Philosopher Max Weber, for example, believed that Protestant ethics drove the Industrial Revolution in Europe.
However, the authors highlight that this theory fails to explain cases like France, a predominantly Catholic country that successfully adopted economic models similar to those of Protestant nations.
Moreover, they mention that wealthy Islamic countries, such as Saudi Arabia, lack economic diversification despite their oil wealth.
Ignorance Hypothesis
The third major theory is the ignorance hypothesis, which suggests that the leaders of poor countries simply do not know how to turn their economies into prosperous ones.
According to this view, the lack of knowledge about economics and adequate public policies is the main barrier to development.
However, Acemoglu and Robinson challenge this hypothesis, arguing that many leaders know what should be done but choose policies that preserve their own interests and privileges, even at the expense of the nation’s prosperity.
Economic Institutions: Inclusive and Extractive
The authors' central theory focuses on economic and political institutions.
They distinguish between inclusive and extractive institutions.
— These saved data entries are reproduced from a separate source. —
(** * Ticketmaster MCP server (events.py): formatter, extractor, gateway, tools

    A shallow embedding of [src/events.py].  JSON payloads are Python values
    as [json.loads] builds them; every Python operation the program applies
    to them ([in], subscripting, [.get], [len], truthiness, [str], [+=],
    [.lower], [.join], iteration) is written out with the exception it
    raises on the wrong kind of value.  The query-parameter dictionaries are
    objects of a store, because the gateway updates its argument in place. *)

From Stdlib Require Import ZArith String Ascii DecimalString.
From stdpp Require Import gmap strings list.

Open Scope Z_scope.
Set Warnings "-register-all".
Set Default Proof Using "Type".

(** ** Exceptions and the error monad *)

(** The built-in exceptions the program can raise on a payload.
    [UnboundReference] is not a Python exception: it is what the model
    returns when a location that is not in the store is dereferenced, which
    no Python program can do. *)
Inductive exn : Type :=
| TypeError
| KeyError
| IndexError
| AttributeError
| UnboundReference.

Inductive result (A : Type) : Type :=
| Ok (a : A)
| Raise (e : exn).
Arguments Ok {A} a.
Arguments Raise {A} e.

#[global] Instance result_ret : MRet result := fun A a => Ok a.
#[global] Instance result_bind : MBind result := fun A B f r =>
  match r with
  | Ok a => f a
  | Raise e => Raise e
  end.

(** [a and b] in a condition: [b] is evaluated only when [a] is true. *)
Definition py_and (a b : result bool) : result bool :=
  x ← a; if (x : bool) then b else mret false.

(** ** Strings *)

Definition nl : string := String "010"%char EmptyString.

(** [needle in s] on two [str] values. *)
Fixpoint contains (needle s : string) : bool :=
  String.prefix needle s ||
  match s with
  | EmptyString => false
  | String _ rest => contains needle rest
  end.

(** Strings are held in UTF-8; a character of a Python [str] is a lead byte
    with the continuation bytes (0x80..0xBF) that follow it. *)
Definition is_continuation (c : ascii) : bool :=
  let n := nat_of_ascii c in (Nat.leb 128 n && Nat.ltb n 192)%bool.

Definition starts_with_continuation (s : string) : bool :=
  match s with
  | EmptyString => false
  | String c _ => is_continuation c
  end.

Fixpoint code_points (s : string) : list string :=
  match s with
  | EmptyString => []
  | String c rest =>
      match code_points rest with
      | cp :: cps =>
          if starts_with_continuation rest
          then String c cp :: cps
          else String c EmptyString :: cp :: cps
      | [] => [String c EmptyString]
      end
  end.

(** [str.lower] on the ASCII letters.  No character outside ASCII lowers to
    one of the letters of "undefined", so the comparison the program makes
    with that literal is decided by the ASCII letters alone. *)
Definition lower_ascii (c : ascii) : ascii :=
  let n := nat_of_ascii c in
  if (Nat.leb 65 n && Nat.leb n 90)%bool then ascii_of_nat (n + 32) else c.

Fixpoint lower (s : string) : string :=
  match s with
  | EmptyString => EmptyString
  | String c rest => String (lower_ascii c) (lower rest)
  end.

Definition str_of_int (n : Z) : string := NilZero.string_of_int (Z.to_int n).

(** ** JSON payloads as Python values *)

(** What [response.json()] returns.  An [int] is unbounded.  A [float] is
    observed by the program only through [bool()] and [str()], and is kept
    as those two observations.  A [dict] keeps its insertion order; lookups
    take the first binding of a key (a decoded object has one per key). *)
Inductive value : Type :=
| VNone
| VBool (b : bool)
| VInt (n : Z)
| VFloat (nonzero : bool) (text : string)
| VStr (s : string)
| VList (l : list value)
| VDict (d : list (string * value)).

Fixpoint dict_lookup (d : list (string * value)) (k : string) : option value :=
  match d with
  | [] => None
  | (k', v) :: d' => if String.eqb k' k then Some v else dict_lookup d' k
  end.

Definition dict_mem (d : list (string * value)) (k : string) : bool :=
  match dict_lookup d k with
  | Some _ => true
  | None => false
  end.

Definition is_str (k : string) (v : value) : bool :=
  match v with
  | VStr s => String.eqb s k
  | _ => false
  end.

(** [bool(v)] *)
Definition py_bool (v : value) : bool :=
  match v with
  | VNone => false
  | VBool b => b
  | VInt n => negb (n =? 0)
  | VFloat nz _ => nz
  | VStr s => negb (String.eqb s "")
  | VList l => match l with [] => false | _ => true end
  | VDict d => match d with [] => false | _ => true end
  end.

(** [k in v] for a string literal [k] *)
Definition py_in (k : string) (v : value) : result bool :=
  match v with
  | VDict d => Ok (dict_mem d k)
  | VList l => Ok (existsb (is_str k) l)
  | VStr s => Ok (contains k s)
  | _ => Raise TypeError
  end.

(** [v[k]] for a string literal [k] *)
Definition py_getitem (v : value) (k : string) : result value :=
  match v with
  | VDict d =>
      match dict_lookup d k with
      | Some x => Ok x
      | None => Raise KeyError
      end
  | _ => Raise TypeError
  end.

(** [v[0]] *)
Definition py_getitem0 (v : value) : result value :=
  match v with
  | VList (x :: _) => Ok x
  | VList [] => Raise IndexError
  | VStr s =>
      match code_points s with
      | c :: _ => Ok (VStr c)
      | [] => Raise IndexError
      end
  | VDict _ => Raise KeyError
  | _ => Raise TypeError
  end.

(** [v.get(k, default)] *)
Definition py_get (v : value) (k : string) (default : value) : result value :=
  match v with
  | VDict d =>
      match dict_lookup d k with
      | Some x => Ok x
      | None => Ok default
      end
  | _ => Raise AttributeError
  end.

(** [len(v)] *)
Definition py_len (v : value) : result Z :=
  match v with
  | VList l => Ok (Z.of_nat (length l))
  | VDict d => Ok (Z.of_nat (length d))
  | VStr s => Ok (Z.of_nat (length (code_points s)))
  | _ => Raise TypeError
  end.

(** [v and len(v) > 0] *)
Definition py_nonempty (v : value) : result bool :=
  py_and (mret (py_bool v)) (n ← py_len v; mret (0 <? n)).

(** [v.lower()] *)
Definition py_lower (v : value) : result string :=
  match v with
  | VStr s => Ok (lower s)
  | _ => Raise AttributeError
  end.

(** [sep.join(l)] *)
Fixpoint py_strings (l : list value) : result (list string) :=
  match l with
  | [] => Ok []
  | VStr s :: l' => ss ← py_strings l'; mret (s :: ss)
  | _ :: _ => Raise TypeError
  end.

Definition py_join (sep : string) (l : list value) : result string :=
  ss ← py_strings l; mret (String.concat sep ss).

(** [for x in v] *)
Definition py_iter (v : value) : result (list value) :=
  match v with
  | VList l => Ok l
  | VStr s => Ok (VStr <$> code_points s)
  | VDict d => Ok ((fun kv => VStr kv.1) <$> d)
  | _ => Raise TypeError
  end.

(** [v += s] for a [str] s: concatenation on a [str], [extend] by the
    characters of [s] on a [list] (in place; the program does not read the
    list through the payload again), a [TypeError] on anything else. *)
Definition py_iadd_str (v : value) (s : string) : result value :=
  match v with
  | VStr d => Ok (VStr (d +:+ s))
  | VList l => Ok (VList (l ++ (VStr <$> code_points s)))
  | _ => Raise TypeError
  end.

Fixpoint mapM {A B} (f : A → result B) (l : list A) : result (list B) :=
  match l with
  | [] => Ok []
  | x :: l' => y ← f x; ys ← mapM f l'; mret (y :: ys)
  end.

(** ** The shapes of the Event data model *)

(** [v[k1][k2]...] through dictionaries, when every key is there. *)
Fixpoint path_lookup (v : value) (path : list string) : option value :=
  match path with
  | [] => Some v
  | k :: path' =>
      match v with
      | VDict d =>
          match dict_lookup d k with
          | Some x => path_lookup x path'
          | None => None
          end
      | _ => None
      end
  end.

(** An optional field: missing, or of the given shape. *)
Definition field_ok (d : list (string * value)) (k : string)
    (shape : value → bool) : bool :=
  match dict_lookup d k with
  | Some v => shape v
  | None => true
  end.

Definition is_dict_of (shape : list (string * value) → bool) (v : value)
  : bool :=
  match v with
  | VDict d => shape d
  | _ => false
  end.

Definition is_string (v : value) : bool :=
  match v with
  | VStr _ => true
  | _ => false
  end.

(** A list; the program reads its first entry only. *)
Definition head_ok (shape : value → bool) (v : value) : bool :=
  match v with
  | VList [] => true
  | VList (x :: _) => shape x
  | _ => false
  end.

Definition list_of (shape : value → bool) (v : value) : bool :=
  match v with
  | VList l => forallb shape l
  | _ => false
  end.

Definition any_dict (d : list (string * value)) : bool := true.

(** An object with an optional string under "name". *)
Definition named_shape (d : list (string * value)) : bool :=
  field_ok d "name" is_string.

Definition start_shape (d : list (string * value)) : bool :=
  field_ok d "localDate" is_string.

Definition dates_shape (d : list (string * value)) : bool :=
  field_ok d "start" (is_dict_of start_shape)
  && field_ok d "status" (is_dict_of any_dict).

Definition venue_shape (d : list (string * value)) : bool :=
  field_ok d "city" (is_dict_of named_shape)
  && field_ok d "state" (is_dict_of named_shape)
  && field_ok d "country" (is_dict_of named_shape).

Definition venues_shape (d : list (string * value)) : bool :=
  field_ok d "venues" (head_ok (is_dict_of venue_shape)).

Definition embedded_shape (d : list (string * value)) : bool :=
  field_ok d "_embedded" (is_dict_of venues_shape).

Definition classification_shape (d : list (string * value)) : bool :=
  field_ok d "segment" (is_dict_of named_shape)
  && field_ok d "genre" (is_dict_of named_shape)
  && field_ok d "subGenre" (is_dict_of named_shape).

(** An event record: an object whose optional fields, where present, are
    shaped as the formatter reads them.  "name", "url", the prices, the
    currency, the local time and the status code may hold anything. *)
Definition event_fields (d : list (string * value)) : bool :=
  field_ok d "dates" (is_dict_of dates_shape)
  && field_ok d "embedded" (is_dict_of embedded_shape)
  && field_ok d "priceRanges" (head_ok (is_dict_of any_dict))
  && field_ok d "classifications" (head_ok (is_dict_of classification_shape)).

Definition event_shape (v : value) : bool := is_dict_of event_fields v.

(** The payload of a search: an error object, or an object whose optional
    embedded events are a list of event records. *)
Definition search_shape (v : value) : bool :=
  is_dict_of (fun d =>
    dict_mem d "error"
    || field_ok d "_embedded"
         (is_dict_of (fun e => field_ok e "events" (list_of event_shape)))) v.

(** The payload of a look-up by id: an error object or an event record. *)
Definition detail_shape (v : value) : bool :=
  is_dict_of (fun d => dict_mem d "error" || event_fields d) v.

(** ** Query parameters, requests and the store *)

(** The values the tools put in a parameter dictionary. *)
Inductive pval : Type :=
| PNone
| PStr (s : string)
| PInt (n : Z).

#[global] Instance pval_eq_dec : EqDecision pval.
Proof. solve_decision. Defined.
Inclusive institutions encourage population participation in the economy, fostering innovation, entrepreneurship, and education.
They protect private property and provide equal opportunities for the majority.
Conversely, extractive institutions concentrate power and wealth in the hands of an elite, limiting opportunities for most people to progress.
Notable examples of this dichotomy can be seen in the division of North and South Korea after World War II.
Although they share the same culture and geography, South Korea’s economic success is attributed to its inclusive institutions, while North Korea’s poverty results from its extractive institutions.
Political Institutions: Inclusive and Extractive
Similarly, political institutions can be inclusive or extractive. Inclusive political institutions promote pluralistic participation and distribute power more equitably.
On the other hand, extractive institutions concentrate power in a small elite, which uses this power to enrich itself and maintain control over society.
The relationship between political and economic institutions is crucial because inclusive political institutions tend to foster inclusive economic institutions, and vice versa.
For example, economic growth is driven by "creative destruction" processes, where new technologies and companies replace older ones, but this process only occurs in societies with inclusive institutions.
Why Nations Fail Today
According to the authors, nations fail when they have extractive institutions that inhibit innovation and the creation of economic incentives.
Countries with such institutions often experience high levels of corruption, civil war, improper capital expropriation, and lack of investment in essential public services, such as education and health.
Conclusion
Why Nations Fail provides a profound analysis of the causes of nations’ prosperity and failure.
Instead of blaming geography, culture, or ignorance, Acemoglu and Robinson argue that inclusive economic and political institutions enable sustainable and equitable development.
Therefore, for nations to achieve prosperity, it is essential to adopt institutions that allow active participation of all citizens in the economy and politics, ensuring fair opportunities and appropriate incentives for growth.
*Integrity and Development is a column by the Center for Studies in Integrity and Development (CEID) of the Institute Against Corruption (INAC). This article solely reflects the author's views and does not represent the opinions of CEID and INAC. Articles are published weekly.